══ Given entries
(** * Stock sentiment pipeline: a shallow embedding and its properties

    The development follows the Python sources:
    - [api/src/data/models.py]      (class [SentimentScore]),
    - [api/src/data/schema.py]      ([validate_schema_compatibility]),
    - [api/src/service.py]          (class [SentimentService]),
    - [processing/src/bigquery.py]  (class [BigQueryClient]),
    - [processing/src/sentiment.py] (class [SentimentAnalyzer]),
    - [processing/src/pipeline.py]  (class [SentimentPipeline]),
    - [api/src/server.py]           ([GetStockSentiment]),
    - [ingestion/src/fetcher.py]    ([_extract_ticker]).

    Conventions of the embedding:
    - a Python value that travels in a dictionary is a [pyval], and a
      dictionary is a [gmap string pyval]; a [float] is a binary64 float
      of the kernel, an [int] is a [Z], a [str] is a [string];
    - the log and the calls made to the BigQuery client are effects,
      threaded through the state monad [M] over a [world];
    - the BigQuery client, the lexicon scorer, the date parser, the
      settings and the enum constants of [sentiment_pb2] are parameters;
    - a generator is modelled by the list of what it yields when it is
      run to its end;
    - the exceptions the code catches ([GoogleAPIError] around the store
      calls, [Exception] around the scorer) are outcomes of the
      parameters; the Prometheus metrics are left out. *)

From Stdlib Require Import ZArith NArith String Ascii List PrimFloat.
From stdpp Require Import base option list gmap strings.

Local Open Scope string_scope.
Local Open Scope list_scope.
Local Open Scope Z_scope.

(** ** Python values *)

Inductive pyval :=
| VNone
| VBool (b : bool)
| VInt (z : Z)
| VFloat (f : float)
| VStr (s : string)
| VDatetime (epoch : Z).

Abbreviation dict := (gmap string pyval).

(** [bool(v)]: the truth value Python gives an object. *)
Definition truthy (v : pyval) : bool :=
  match v with
  | VNone => false
  | VBool b => b
  | VInt z => negb (z =? 0)
  | VFloat f => negb (PrimFloat.eqb f 0%float)
  | VStr s => negb (String.eqb s "")
  | VDatetime _ => true
  end.

(** [len(s)] of a [str]. *)
Definition len (s : string) : Z := Z.of_nat (String.length s).

(** [c.isalnum()] for one character.  A character of a [string] stands for
    the code point of the same number (U+0000 to U+00FF); the table is the
    one of CPython for that range. *)
Definition char_isalnum (c : ascii) : bool :=
  let n := Z.of_N (N_of_ascii c) in
  ((48 <=? n) && (n <=? 57)) || ((65 <=? n) && (n <=? 90)) ||
  ((97 <=? n) && (n <=? 122)) ||
  (n =? 170) || (n =? 178) || (n =? 179) || (n =? 181) || (n =? 185) ||
  (n =? 186) || ((188 <=? n) && (n <=? 190)) ||
  ((192 <=? n) && (n <=? 214)) || ((216 <=? n) && (n <=? 246)) ||
  ((248 <=? n) && (n <=? 255)).

Fixpoint all_alnum (s : string) : bool :=
  match s with
  | EmptyString => true
  | String c rest => char_isalnum c && all_alnum rest
  end.

(** [s.isalnum()]: every character is alphanumeric and there is at least
    one character. *)
Definition isalnum (s : string) : bool :=
  match s with
  | EmptyString => false
  | _ => all_alnum s
  end.

(** [-1.0 <= x <= 1.0] on floats; false on NaN, as in Python. *)
Definition float_in_unit_range (x : float) : bool :=
  PrimFloat.leb (-1)%float x && PrimFloat.leb x 1%float.

(** ** Effects: the log and the calls to the BigQuery client *)

Inductive level := DEBUG | INFO | WARNING | ERROR.

(** A log record keeps the level and the text of the message up to its
    first interpolated value; the values an f-string interpolates are not
    rendered. *)
Record log_entry := Log { log_level : level; log_text : string }.

(** The statements the code sends to BigQuery, by the function that builds
    them. *)
Inductive sql :=
| SqlGetStockSentiment
| SqlStreamStockSentiment
| SqlQueryData.

Inductive store_call :=
| CallQuery (q : sql) (table : string) (params : list (string * pyval))
| CallInsertRowsJson (table : string) (rows : list dict).

Record world := World { w_log : list log_entry; w_calls : list store_call }.

Definition M (A : Type) : Type := world -> A * world.

#[global] Instance M_ret : MRet M := fun A (x : A) (w : world) => (x, w).
#[global] Instance M_bind : MBind M :=
  fun A B (f : A -> M B) (m : M A) (w : world) =>
    let '(a, w') := m w in f a w'.

Definition log (l : level) (text : string) : M unit :=
  fun w => (tt, World (w_log w ++ [Log l text]) (w_calls w)).

Definition record_call (c : store_call) : M unit :=
  fun w => (tt, World (w_log w) (w_calls w ++ [c])).

Definition history : M (list store_call) := fun w => (w_calls w, w).

Definition world0 : world := World [] [].

(** ** models.py *)

(** [not ticker or not ticker.isalnum() or len(ticker) > 5]: the test on a
    ticker that [SentimentScore.__init__] and both service entry points
    write out. *)
Definition ticker_rejected (ticker : string) : bool :=
  negb (truthy (VStr ticker)) || negb (isalnum ticker) || (5 <? len ticker).

Module SentimentScore.

Record t := Make {
  ticker : string;
  sentiment_score : float;
  timestamp : Z;
  data_point_count : Z;
  error : option string
}.

(** [self.error = e] *)
Definition set_error (self : t) (e : string) : t :=
  Make (ticker self) (sentiment_score self) (timestamp self)
       (data_point_count self) (Some e).

(** The explicit [__init__] of the class body.  [@dataclass] never replaces
    an [__init__] that the class itself defines, so this function is the
    whole of a call [SentimentScore(...)]. *)
Definition __init__ (ticker : string) (sentiment_score : float)
    (timestamp data_point_count : Z) (error : option string) : M t :=
  let self := Make ticker sentiment_score timestamp data_point_count error in
  if ticker_rejected ticker
  then
    log WARNING "Invalid ticker in SentimentScore: " ;;
    mret (set_error self "Ticker must be a non-empty string (max 5 characters)")
  else mret self.

(** [__post_init__] as written: four independent [if] statements, each of
    which assigns [self.error].  Only an [__init__] generated by
    [@dataclass] would call it; the explicit [__init__] above does not.
    The fields are typed, so the [isinstance] tests of the source hold. *)
Definition __post_init__ (self : t) : M t :=
  self ← (if negb (truthy (VStr (ticker self))) || (5 <? len (ticker self))
          then
            let self := set_error self "Ticker must be a non-empty string (max 5 characters)" in
            log WARNING "Invalid ticker in SentimentScore: " ;; mret self
          else mret self) ;
  self ← (if negb (float_in_unit_range (sentiment_score self))
          then
            let self := set_error self "Sentiment score must be between -1.0 and 1.0" in
            log WARNING "Invalid sentiment_score: " ;; mret self
          else mret self) ;
  self ← (if timestamp self <? 0
          then
            let self := set_error self "Timestamp must be a non-negative integer" in
            log WARNING "Invalid timestamp: " ;; mret self
          else mret self) ;
  if data_point_count self <? 0
  then
    let self := set_error self "Data point count must be a non-negative integer" in
    log WARNING "Invalid data_point_count: " ;; mret self
  else mret self.

Definition is_valid (self : t) : bool :=
  match error self with None => true | Some _ => false end.

(** [asdict(self)] *)
Definition to_dict (self : t) : dict :=
  {[ "ticker" := VStr (ticker self);
     "sentiment_score" := VFloat (sentiment_score self);
     "timestamp" := VInt (timestamp self);
     "data_point_count" := VInt (data_point_count self);
     "error" := match error self with Some e => VStr e | None => VNone end ]}.

(** The readings of a dictionary value at the type a field is annotated
    with. *)
Definition as_str (v : pyval) : option string :=
  match v with VStr s => Some s | _ => None end.
Definition as_float (v : pyval) : option float :=
  match v with VFloat f => Some f | _ => None end.
Definition as_int (v : pyval) : option Z :=
  match v with VInt z => Some z | _ => None end.
Definition as_optional_str (v : pyval) : option (option string) :=
  match v with VStr s => Some (Some s) | VNone => Some None | _ => None end.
════
→ Activity
Could you return exactly the lines above from the line with "Definition float_in_unit_range (x" to the line with "Record log_entry := Log", both included, and nothing else?

→ Written solution
Definition float_in_unit_range (x : float) : bool :=
  PrimFloat.leb (-1)%float x && PrimFloat.leb x 1%float.

(** ** Effects: the log and the calls to the BigQuery client *)

Inductive level := DEBUG | INFO | WARNING | ERROR.

(** A log record keeps the level and the text of the message up to its
    first interpolated value; the values an f-string interpolates are not
    rendered. *)
Record log_entry := Log { log_level : level; log_text : string }.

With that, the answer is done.